Battery Testing Makes iPhone XS Max One of New Generation Champions

Battery Testing Makes iPhone XS Max One of New Generation Champions

Oh batteries. The bottleneck of the development of contemporary mobile technologies. The reason for our distress away from taking or powerbanks. The most volatile components inside a smartphone or tablet are sometimes too much.

With each generation, manufacturers promise worlds and backgrounds in the area, whether with larger cells or processor and system optimizations that are supposed to make our beloved smartphones survive longer out of the socket. But who is getting along better in this story? To answer that question, we can use the battery-tested videos on YouTube and today we bring two of them with good examples of the new generation of mobile devices including the iPhone XS Max.

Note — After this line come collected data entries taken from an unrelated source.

(** [{Mode.MISSING: {"pl": tmpl_pl}}] raises;
    [{Mode.MISSING: {"en": tmpl_en, "pl": tmpl_pl}}] returns. *)
Lemma register_handler_raises_iff_base_locale_missing_witness :
  (∃ e, (example_register example_world "NotEmpty" 3).2 = Raise e) ∧
  (example_register example_world "NotEmpty" 1).2 = Return tt.
Proof.
  split.
  - apply (proj1 (register_handler_raises_iff_base_locale_missing
                    example_value example_name example_world "NotEmpty" 3)).
    exists "MISSING", 12. split; [compute_done | reflexivity].
  - apply (proj2 (proj2 (register_handler_raises_iff_base_locale_missing
                           example_value example_name example_world "NotEmpty" 1))).
    intros mode r Hin. apply list_elem_of_singleton in Hin as [= -> ->].
    by eexists.
Defined.

(** C9, as stated, fails: [Sub] defines no [ERROR_TEMPLATES] of its own, so
    [Sub.ERROR_TEMPLATES] is the dict of [Base].  Registering for [Sub]
    returns, and the slot of MISSING of [Base], another class, holds the
    resolver instead of the host's template. *)
Lemma shared_table_counterexample :
  "Base" ≠ "Sub" ∧
  ERROR_TEMPLATES_of example_world "Sub" = ERROR_TEMPLATES_of example_world "Base" ∧
  (example_register example_world "Sub" 1).2 = Return tt ∧
  ERROR_TEMPLATES example_world "Base" !! "MISSING" = Some (Template tmpl_default) ∧
  ERROR_TEMPLATES (example_register example_world "Sub" 1).1 "Base" !! "MISSING" =
    Some (Partial 11) ∧
  ERROR_TEMPLATES (example_register example_world "Sub" 1).1 "Base" ≠
    ERROR_TEMPLATES example_world "Base".
Proof.
  repeat split.
  - discriminate.
  - intros Heq. apply (f_equal (λ table, table !! "MISSING")) in Heq.
    vm_compute in Heq. discriminate.
Qed.
(** * Docker Hub client of version-checker: model and properties

    A shallow embedding of [pkg/client/docker/docker.go].  Go strings are
    byte strings and are modelled by [string]; an [error] is modelled by the
    text of its message; [http.Header] is a finite map from header names to
    value lists.  The Go standard library functions that the client calls
    ([url.Parse], [time.Parse], [json.Unmarshal]) and what [http.Client.Do]
    returns are collected in the class [Runtime], so every statement holds
    for all of their behaviours.  The requests that are recorded are the
    ones the client hands to [Do]; what [net/http] does behind [Do]
    (redirects, connection reuse) is part of its answer.  The
    [context.Context] argument only reaches [Do], where cancellation is one
    more failure; it is not represented. *)

From Stdlib Require Import ZArith Lia Bool Ascii String.
From stdpp Require Import base option list strings gmap.

(** ** The parts of Go's [strings] package used by the client *)

Module gostrings.

(** [strings.HasPrefix]:
    [len(s) >= len(prefix) && s[:len(prefix)] == prefix]. *)
Definition HasPrefix (s prefix : string) : bool :=
  (String.length prefix <=? String.length s)%nat
  && String.eqb (substring 0 (String.length prefix) s) prefix.

(** [strings.TrimPrefix]: [s[len(prefix):]] when [HasPrefix], else [s]. *)
Definition TrimPrefix (s prefix : string) : string :=
  if HasPrefix s prefix
  then substring (String.length prefix)
                 (String.length s - String.length prefix) s
  else s.

(** [strings.Split s sep] for a non-empty separator: the pieces of [s]
    between the non-overlapping occurrences of [sep], scanning from the
    left.  [skip] counts the bytes of a matched separator that are still
    to be passed over. *)
Fixpoint splitFrom (sep : string) (skip : nat) (s : string) : list string :=
  match s with
  | EmptyString => [EmptyString]
  | String c s' =>
      match skip with
      | S k => splitFrom sep k s'
      | O =>
          if HasPrefix s sep
          then EmptyString :: splitFrom sep (String.length sep - 1) s'
          else match splitFrom sep 0 s' with
               | piece :: pieces => String c piece :: pieces
               | [] => [String c EmptyString]
               end
      end
  end.

Definition Split (s sep : string) : list string := splitFrom sep 0 s.

(** The byte [c] occurs in [s] ([strings.IndexByte(s, c) >= 0]). *)
Fixpoint hasByte (c : ascii) (s : string) : bool :=
  match s with
  | EmptyString => false
  | String c' s' => Ascii.eqb c' c || hasByte c s'
  end.

End gostrings.

(** ** Errors and fallible results *)

(** A Go [error], identified with its message. *)
Definition error : Type := string.

(** The pair [(value, error)] returned by a fallible Go function: either a
    value and a nil error, or a non-nil error (the value is then the zero
    value and carries nothing). *)
Inductive fallible (A : Type) : Type :=
| Ok (a : A)
| Err (e : error).
Arguments Ok {A} a.
Arguments Err {A} e.

Definition is_Err {A : Type} (r : fallible A) : Prop :=
  match r with Err _ => True | Ok _ => False end.

(** ** [net/url] and [net/http] *)

Module url.

Record URL : Type := mkURL {
  Scheme : string;
  Host : string;
  Path : string;
  RawQuery : string
}.

(** The assignment [u.Scheme = scheme]. *)
Definition withScheme (scheme : string) (u : URL) : URL :=
  {| Scheme := scheme; Host := Host u; Path := Path u;
     RawQuery := RawQuery u |}.

End url.

Module http.

Definition MethodGet : string := "GET".
Definition MethodPost : string := "POST".
Definition StatusOK : Z := 200.

(** [http.Header] is [map[string][]string]. *)
Abbreviation Header := (gmap string (list string)).

(** [Header.Add] appends to the values of the key, [Header.Set] replaces
    them.  Both keys used by the client are already in canonical form. *)
Definition Add (key value : string) (h : Header) : Header :=
  <[key := default [] (h !! key) ++ [value]]> h.
Definition Set_ (key value : string) (h : Header) : Header :=
  <[key := [value]]> h.

Record Request : Type := mkRequest {
  Method : string;
  URL : url.URL;
  Hdr : Header;
  ReqBody : option string
}.

Definition withURL (u : url.URL) (req : Request) : Request :=
  {| Method := Method req; URL := u; Hdr := Hdr req;
     ReqBody := ReqBody req |}.
Definition withHeader (h : Header) (req : Request) : Request :=
  {| Method := Method req; URL := URL req; Hdr := h;
     ReqBody := ReqBody req |}.

(** A response: its status code and what [ioutil.ReadAll(resp.Body)]
    gives. *)
Record Response : Type := mkResponse {
  StatusCode : Z;
  Body : fallible string
}.

(** [http.Client]; the client only sets its timeout (nanoseconds). *)
Record Client : Type := mkClient {
  Timeout : Z
}.

End http.

(** ** Wire types of the registry *)

Record Options : Type := mkOptions {
  LoginURL : string;
  Username : string;
  Password : string;
  JWT : string
}.

(** [Client] embeds [*http.Client] and [Options]. *)
Record Client : Type := mkClient {
  httpClient : http.Client;
  options : Options
}.

Record AuthResponse : Type := mkAuthResponse {
  Token : string
}.

Record Image : Type := mkImage {
  Digest : string;
  OS : string;
  Architecture : string
}.

Record Result : Type := mkResult {
  Name : string;
  Timestamp : string;
  Images : list Image
}.

Record TagResponse : Type := mkTagResponse {
  Next : string;
  Results : list Result
}.

(** ** The environment of the client *)

Class Runtime : Type := {
  (** [time.Time] *)
  Time : Type;
  (** [time.Parse(time.RFC3339Nano, value)] *)
  time_Parse : string -> fallible Time;
  (** [url.Parse], the only way [http.NewRequest] fails here *)
  url_Parse : string -> fallible url.URL;
  (** [json.Unmarshal] into a [TagResponse] and into an [AuthResponse] *)
  json_Unmarshal_TagResponse : string -> fallible TagResponse;
  json_Unmarshal_AuthResponse : string -> fallible AuthResponse;
  (** What [http.Client.Do] returns for a request, given the requests
      that were handed to it before. *)
  RoundTrip : list http.Request -> http.Request -> fallible http.Response
}.

(** [api.ImageTag] of [pkg/api]. *)
Module api.

Record ImageTag `{Runtime} : Type := mkImageTag {
  Tag : string;
  SHA : string;
  Timestamp : Time;
  OS : string;
  Architecture : string
}.

End api.

(** ** Computations that send requests

    The state is the list of requests handed to [http.Client.Do] so far. *)

Definition IO (A : Type) : Type :=
  list http.Request -> fallible A * list http.Request.

Definition ret {A : Type} (a : A) : IO A := fun log => (Ok a, log).

Definition fail {A : Type} (e : error) : IO A := fun log => (Err e, log).

Definition bind {A B : Type} (m : IO A) (k : A -> IO B) : IO B :=
  fun log =>
    match m log with
    | (Ok a, log') => k a log'
    | (Err e, log') => (Err e, log')
    end.

Definition lift {A : Type} (r : fallible A) : IO A := fun log => (r, log).

(** [fmt.Errorf(prefix + "%s", err)] on the failure of [m]. *)
Definition wrap {A : Type} (prefix : string) (m : IO A) : IO A :=
  fun log =>
    match m log with
    | (Ok a, log') => (Ok a, log')
    | (Err e, log') => (Err (prefix +:+ e), log')
    end.

Notation "'let*' x ':=' m 'in' k" := (bind m (fun x => k))
  (at level 10, x name, m at level 200, k at level 200).

(** [http.NewRequest(method, url, body)] for a valid method. *)
Definition NewRequest `{Runtime} (method url : string) (body : option string)
  : fallible http.Request :=
  match url_Parse url with
  | Err e => Err e
  | Ok u => Ok {| http.Method := method; http.URL := u; http.Hdr := ∅;
                  http.ReqBody := body |}
  end.

(** [client.Do(req)]: the request is recorded and answered. *)
Definition Do `{Runtime} (client : http.Client) (req : http.Request)
  : IO http.Response :=
  fun log => (RoundTrip log req, log ++ [req]).

(** ** Constants *)

Definition repoURL (path : string) : string :=
  "https://registry.hub.docker.com/v2/repositories/" +:+ path +:+ "/tags".
Definition imagePrefix : string := "docker.io/".
Definition imagePrefixHub : string := "registry.hub.docker.com/".

(** The double quote byte. *)
Definition dq : string := String "034"%char EmptyString.

(** ** [basicAuthSetup] *)

(** The text read by [upReader]:
    [fmt.Sprintf(`{"username": "%s", "password": "%s"}`, Username, Password)]. *)
Definition loginBody (opts : Options) : string :=
  "{" +:+ dq +:+ "username" +:+ dq +:+ ": " +:+ dq +:+ Username opts +:+ dq
  +:+ ", " +:+ dq +:+ "password" +:+ dq +:+ ": " +:+ dq +:+ Password opts
  +:+ dq +:+ "}".

Definition basicAuthSetup `{Runtime} (client : http.Client) (opts : Options)
  : IO string :=
  let upReader := loginBody opts in
  let* req :=
    lift (NewRequest http.MethodPost (LoginURL opts) (Some upReader)) in
  let req :=
    http.withHeader
      (http.Set_ "Content-Type" "application/json" (http.Hdr req)) req in
  let* resp := Do client req in
  let* body := lift (http.Body resp) in
  if negb (http.StatusCode resp =? http.StatusOK)%Z
  then fail body
  else
    let* response := lift (json_Unmarshal_AuthResponse body) in
    ret (Token response).

(** ** [New] *)

Definition New `{Runtime} (opts : Options) : IO Client :=
  let client := {| http.Timeout := 1000000000 * 5 |} in
  if (0 <? String.length (Username opts))%nat
     || (0 <? String.length (Password opts))%nat
  then
    if (0 <? String.length (JWT opts))%nat
    then fail "cannot specify JWT as well as username/password"
    else
      let* token :=
        wrap "failed to setup auth: " (basicAuthSetup client opts) in
      ret {| httpClient := client;
             options := {| LoginURL := LoginURL opts;
                           Username := Username opts;
                           Password := Password opts;
                           JWT := token |} |}
  else ret {| httpClient := client; options := opts |}.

The first test, from PhoneBuff, generated a polemic on account of a factor that may have been decisive in its further result on it below. Still, it is worth commenting for the simple reason that he is the first of the famous channel to bring a new methodology to his drum tests: the operations were not performed by human hands, but by a robot, which ensured maximum precision in the time and actions of each task.

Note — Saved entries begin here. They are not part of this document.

(** * Pod-modifier admission webhook: the mutation pipeline of [cmd/webhook.go]

    The development embeds [mutationRequired], [createPatch], [mutate] and
    the envelope part of [serve] as Rocq functions and proves the properties
    of the mutation decision and of the admission response.

    Go values are modelled as follows.
    - [string] and [[]byte] are both byte sequences; both are [string] here
      (the conversion [[]byte(s)] is the identity on the content).  A nil and
      an empty byte slice are both of length 0 and both dropped by
      [omitempty]; both are the empty string.
    - A pointer that may be nil is an [option].
    - A Go map is a [gmap]; a slice is a [list]; an indexed store
      [s[i].f = v] is a list insert at [i].
    - An [error] is observed only through [err != nil] and [err.Error()].
    - A composite literal is a record with the fields that the literal
      leaves out at their zero value.
    - A run-time panic is the [Panicked] outcome.
    - [glog] calls write a log and return nothing; they are left out. *)

From Stdlib Require Import String Ascii List Bool Arith Lia.
From Stdlib Require Import OrdersEx Sorted DecimalString.
From stdpp Require Import base option list strings gmap.

Set Warnings "-register-all".
Open Scope string_scope.
Open Scope list_scope.

(** ** Go run-time values *)

(** [[]byte]: a byte sequence, like [string]. *)
Abbreviation bytes := string (only parsing).
Lemma skip_spaces_app t u :
  skip_spaces t <> EmptyString -> skip_spaces (t ++ u) = (skip_spaces t ++ u)%string.
Proof.
  induction t as [|c t IH]; intros Ht; [done|].
  change (String c t ++ u)%string with (String c (t ++ u)).
  cbn [skip_spaces] in *. destruct (isspace c); [by apply IH | done].
Qed.

Lemma stoi_ignores_trailing_text t u :
  stoi t <> Throw invalid_argument ->
  no_leading_digit u ->
  stoi (t ++ u) = stoi t.
Proof.
  intros Hparsed Hu. unfold stoi in *.
  destruct (skip_spaces t) as [|c s] eqn:Hs; [done|].
  rewrite skip_spaces_app by (by rewrite Hs). rewrite Hs.
  change (String c s ++ u)%string with (String c (s ++ u)).
  destruct c as [[] [] [] [] [] [] [] []]; cbv beta iota.
  all: first [ by rewrite digits_app
             | change (String ?c s ++ u)%string with (String c (s ++ u));
               by rewrite <- (digits_app (String _ s) u) ].
Qed.

Lemma fields_no_delimiter s : has_delimiter s = false -> fields s = [s].
Proof.
  induction s as [|c s IH]; [done|].
  cbn [has_delimiter fields]. destruct (Ascii.eqb c ";"); [done|].
  cbn [orb]. intros Hs. by rewrite (IH Hs).
Qed.

Lemma has_delimiter_app t u :
  has_delimiter t = false -> has_delimiter u = false ->
  has_delimiter (t ++ u) = false.
Proof.
  induction t as [|c t IH]; intros Ht Hu; [done|].
  change (String c t ++ u)%string with (String c (t ++ u)).
  cbn [has_delimiter] in *. destruct (Ascii.eqb c ";"); [done|]. by apply IH.
Qed.

Lemma tokens_no_delimiter s :
  has_delimiter s = false -> s <> EmptyString -> tokens s = [s].
Proof.
  intros Hs Hne. unfold tokens. rewrite fields_no_delimiter by done.
  by rewrite filter_cons, filter_nil, decide_True.
Qed.

(** Property X22.  A token is read by its numeric prefix: text
    appended to a numeric token that starts with no digit and holds no
    delimiter changes neither the value nor the (empty) diagnostics, so
    [12abc] is read as 12 without a message. *)
Theorem convert_feature_to_vector_numeric_prefix t u n :
  has_delimiter t = false ->
  has_delimiter u = false ->
  no_leading_digit u ->
  convert_feature_to_vector t = Ret ([Some n], []) ->
  convert_feature_to_vector (t ++ u) = Ret ([Some n], []).
Proof.
  intros Ht Hu Hdigit. rewrite !convert_feature_to_vector_tokens.
  destruct (decide (t = EmptyString)) as [->|Hne]; [done|].
  rewrite tokens_no_delimiter by done. cbn [fmap list_fmap mbind list_bind].
  rewrite app_nil_r. intros [= Helement Hdiag].
  assert (Hstoi : stoi t = Ret n /\ t <> "r"%string).
  { unfold element in Helement. destruct (decide (t = _)); [done|].
    split; [|done]. by destruct (stoi t) as [k| |]; simplify_eq. }
  destruct Hstoi as [Hstoi Hr].
  assert (Hru : (t ++ u)%string <> "r"%string).
  { destruct t as [|c [|c' t]]; [done| |done].
    destruct u as [|d u]; [done|]. done. }
  assert (Hneu : (t ++ u)%string <> EmptyString) by (by destruct t).
  rewrite tokens_no_delimiter by (done || by apply has_delimiter_app).
  cbn [fmap list_fmap mbind list_bind]. rewrite app_nil_r.
  unfold element, diagnostic. rewrite !decide_False by done.
  rewrite stoi_ignores_trailing_text by (done || by rewrite Hstoi).
  by rewrite Hstoi.
Qed.

Lemma convert_feature_to_vector_numeric_prefix_witness :
  convert_feature_to_vector ("12" ++ "abc") = Ret ([Some 12], []).
Proof.
  apply (convert_feature_to_vector_numeric_prefix "12" "abc" 12);
    vm_compute; reflexivity.
Defined.
(** * profile-api: journal versioning, request context and image stores

    A shallow embedding of the Go packages [journal], [auth] and [profile]
    (and the part of [main] that installs the global middleware).

    - a Go [int] is a [Z] with 64-bit two's complement wrap-around;
    - [interface{}] values ([gin.Context] keys, [gin.H] members, [bson.M]
      members) are the inductive [any];
    - [gin.Context.Keys], [gin.H] and [bson.M] are [gmap string _];
    - a MongoDB collection is the list of its documents in natural order:
      [FindOne], [UpdateOne] and [DeleteOne] act on the first match,
      [InsertOne] appends;
    - a handler is a function of the world (collections, how often the clock,
      the store and the id generator have been used) that ends in a JSON
      reply or in a panic;
    - what the repository does not contain (wall clock, store faults, UUIDs,
      JWT verification, [net.SplitHostPort], how the store orders a string
      against a date) is a field of [Env]; [filepath.Join] is a variable of
      the local image store. *)

From Stdlib Require Import ZArith Lia Ascii.
From stdpp Require Import gmap strings list fin_maps.

(** ** Go base types *)

Module Go.

Definition int_max : Z := (2 ^ 63 - 1)%Z.
Definition int_min : Z := (- 2 ^ 63)%Z.

(** 64-bit two's complement representative of [z]. *)
Definition wrap (z : Z) : Z := ((z + 2 ^ 63) mod 2 ^ 64 - 2 ^ 63)%Z.

(** [a + b] on [int]. *)
Definition add (a b : Z) : Z := wrap (a + b).

(** [time.Time], as an instant; [time.Time{}] is [zeroTime]. *)
Definition Time : Type := Z.
Definition zeroTime : Time := 0%Z.

Definition quote : string := String "034"%char EmptyString.

(** [strings.Contains]. *)
Fixpoint Contains (s sub : string) : bool :=
  if String.prefix sub s then true
  else match s with
       | EmptyString => false
       | String _ s' => Contains s' sub
       end.
(* ===== verification/Attribute.v ===== *)
(** OpenTelemetry attributes, as the SDK's own code reads them: a key and a
    value it compares and copies. *)
From S2P Require Import Prelude.

Inductive attr_value := StringValue (s : bytes) | IntValue (z : Z) | BoolValue (b : bool).
#[export] Instance attr_value_eq_dec : EqDecision attr_value.
Proof. solve_decision. Defined.
Abbreviation KeyValue := (bytes * attr_value)%type.
Lemma setOptions_idles s opts : pool_ok s → idle_ok s → idles s (setOptions s opts).
Proof.
  intros H Hi. destruct (match opts with Some sizes => Some sizes
            | None => if seenCreated s then Some (createdMin s, createdMax s) else None end)
    as [[cmin cmax]|] eqn:E.
  - rewrite (setOptions_sizes _ _ _ _ (pool_sizes _ H) E). apply idles_same; try done.
    autorewrite with gauges. lia.
  - unfold setOptions. rewrite E. by apply idles_same.
Qed.

Lemma readyConnection_idles s id : pool_ok s → idle_ok s → idles s (readyConnection s id).
Proof.
  intros H Hi. pose proof (pool_labels _ H). split; cbn [readyConnection fst snd].
  - intros i. specialize (Hi i). cbn [ready checkedOut set_connections].
    rewrite count_of_add. case_decide; lia.
  - autorewrite with gauges. unfold idle_of. cbn. lia.
Qed.

Lemma checkOutConnection_idles s id : pool_ok s → idle_ok s →
  (count_of (checkedOut s) id < count_of (ready s) id)%Z → idles s (checkOutConnection s id).
Proof.
  intros H Hi Hlt. pose proof (pool_labels _ H). split; cbn [checkOutConnection fst snd].
  - intros i. specialize (Hi i). cbn [ready checkedOut set_connections].
    rewrite count_of_add. case_decide; [subst; lia|lia].
  - pose proof (live_sub_strict _ _ id (pool_out _ H) (pool_ready _ H) Hi Hlt).
    assert ((total (checkedOut s) <? total (ready s))%Z = true) as -> by lia.
    autorewrite with gauges. unfold idle_of. cbn. lia.
Qed.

The channel test put face to face only the iPhone XS Max (3,174mAh) against the Samsung Galaxy Note9 (4,000mAh) both set to display the same luminance on the screen, sound at a similar level across the speakers and with all apps previously closed. The result? The device South Korean won from washed and retained 37% capacity when the iPhone died, it held out for nearly an additional 3 hours in the test cycle. The tests were repeated 2x, with similar results.

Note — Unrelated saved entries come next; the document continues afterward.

Definition default_stream (inst : Instrument) : Stream := {|
  StreamName := Name inst; StreamDescription := Description inst; StreamUnit := Unit_ inst;
  StreamAggregation := None; AttributeFilter := None; ExemplarSelector := None;
|}.

(** What the SDK is documented to do with its views. *)
Class MetricSdk := {
  sdk_streams : list View → Instrument → list Stream;
  DefaultExemplarReservoirProviderSelector : ExemplarReservoirProviderSelector;
}.
Class MetricSdkLaws (S : MetricSdk) := {
  sdk_every_match views inst :
    omap (λ v : View, v inst) views ≠ [] → sdk_streams views inst = omap (λ v : View, v inst) views;
  sdk_default views inst :
    omap (λ v : View, v inst) views = [] → sdk_streams views inst = [default_stream inst];
}.

Context `{S : MetricSdk}.

(** * exemplar.go *)
Definition droppedAttrReservoir (r : Reservoir) : Reservoir := {| Offer := λ v _, Offer r v [] |}.
Definition dropFilteredAttrs (sel : option ExemplarReservoirProviderSelector) :
    ExemplarReservoirProviderSelector :=
  let sel := default DefaultExemplarReservoirProviderSelector sel in
  λ agg attrs, droppedAttrReservoir (sel agg attrs).
Definition dropFilteredAttrsExemplarSelector : ExemplarReservoirProviderSelector :=
  λ agg, dropFilteredAttrs None agg.

(** * reserved.go *)
Definition notReserved : Filter := λ kv, negb (IsReservedAttributeKey kv.1).
Definition composeFilters (inner : option Filter) (outer : Filter) : Filter :=
  match inner with
  | None => outer
  | Some f => λ kv, f kv && outer kv
  end.

(** What withReservedKeyFilter changes in a stream. *)
Definition guard_stream (s : Stream) : Stream := {|
  StreamName := StreamName s; StreamDescription := StreamDescription s; StreamUnit := StreamUnit s;
  StreamAggregation := StreamAggregation s;
  AttributeFilter := Some (composeFilters (AttributeFilter s) notReserved);
  ExemplarSelector := Some (dropFilteredAttrs (ExemplarSelector s));
|}.
Definition withReservedKeyFilter (v : View) : View :=
  λ inst, match v inst with None => None | Some stream => Some (guard_stream stream) end.

(** Whether a configured view claims the instrument. *)
Definition claimed (configured : list View) (inst : Instrument) : bool :=
  existsb (λ v : View, match v inst with Some _ => true | None => false end) configured.
Definition catchAllReservedKeyFilter (configured : list View) : View :=
  λ inst,
    if claimed configured inst then None
    else Some {|
      StreamName := Name inst; StreamDescription := Description inst; StreamUnit := Unit_ inst;
      StreamAggregation := None; AttributeFilter := Some notReserved;
      ExemplarSelector := Some dropFilteredAttrsExemplarSelector;
    |}.
Definition guardReservedKeys (configured : list View) : list View :=
  (withReservedKeyFilter <$> configured) ++ [catchAllReservedKeyFilter configured].

(** * bucketoverride.go *)
Definition override_aggregation (agg : option Aggregation) (buckets : list boundary) : option Aggregation :=
  match agg with
  | Some (AggregationExplicitBucketHistogram _ no_min_max) =>
    Some (AggregationExplicitBucketHistogram buckets no_min_max)
  | None | Some AggregationDefault => Some (AggregationExplicitBucketHistogram buckets false)
  | Some other => Some other
  end.
Definition override_buckets (overrides : gmap bytes (list boundary)) (inst : Instrument) :
    option (list boundary) :=
  match overrides !! Name inst with
  | Some buckets => if bool_decide (Kind inst = InstrumentKindHistogram) then Some buckets else None
  | None => None
  end.
Definition override_stream (overrides : gmap bytes (list boundary)) (inst : Instrument) (s : Stream) : Stream :=
  match override_buckets overrides inst with
  | None => s
  | Some buckets => {|
      StreamName := StreamName s; StreamDescription := StreamDescription s; StreamUnit := StreamUnit s;
      StreamAggregation := override_aggregation (StreamAggregation s) buckets;
      AttributeFilter := AttributeFilter s; ExemplarSelector := ExemplarSelector s |}
  end.
Definition withBucketOverride (v : View) (overrides : gmap bytes (list boundary)) : View :=
  λ inst, match v inst with None => None | Some stream => Some (override_stream overrides inst stream) end.
Definition unclaimedBucketOverride (configured : list View) (overrides : gmap bytes (list boundary)) : View :=
  λ inst,
    match override_buckets overrides inst with
    | None => None
    | Some buckets =>
      if claimed configured inst then None
      else Some {|
        StreamName := Name inst; StreamDescription := Description inst; StreamUnit := Unit_ inst;
        StreamAggregation := Some (AggregationExplicitBucketHistogram buckets false);
        AttributeFilter := None; ExemplarSelector := None |}
    end.
Definition applyHistogramBucketOverrides (configured : list View) (overrides : gmap bytes (list boundary)) :
    list View :=
  if bool_decide (overrides = ∅) then configured
  else ((λ v, withBucketOverride v overrides) <$> configured) ++ [unclaimedBucketOverride configured overrides].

However, it is necessary to cite such a controversy that can put the results under suspicion: as the presenter himself stated on the video, the Galaxy Note9 made the tests with its standard resolution of 2220 × 1080 pixels the device screen actually has 2960 × 1440 pixels and the maximum resolution can be activated in the settings, as a result of the battery lasting a little less.

In that case, the discussion goes: it is valid to test with the device at its default resolution, that most users will never even change, or it would be more honest to change the setting to its maximum resolution that Samsung even likes to advertise on. your marketing material? Both sides have valid arguments, but to cover all scenarios, let's go to the next test.


The channel Mrwhostheboss brought together the two devices previously mentioned to Google Pixel 3 XL (3,430mAh) and at Sony Xperia XZ3 (3,300mAh) in another such test, without the aid of robots, but with Galaxy Note9 operating at its maximum resolution. Again, the same methodology: timed activation and use of different apps and games, with screens and speakers on the same level and no background apps.

In this test, things were different. Sony was the first to die after about 4 hours; Google's device lasted 5:20 and the two Apple and Samsung archrivals remained in the final battle with a iPhone XS Max win by a slight margin he stood by 6:16 in the test, about 12 minutes longer than the Galaxy Note9.

One way or another, it is important to know that next-generation handsets (especially the Apple and Samsung creations, which are inevitably the most popular) are basically matched in terms of battery technology and the like; So whichever way you go, you certainly won't find great sources of dissatisfaction in that area. Right?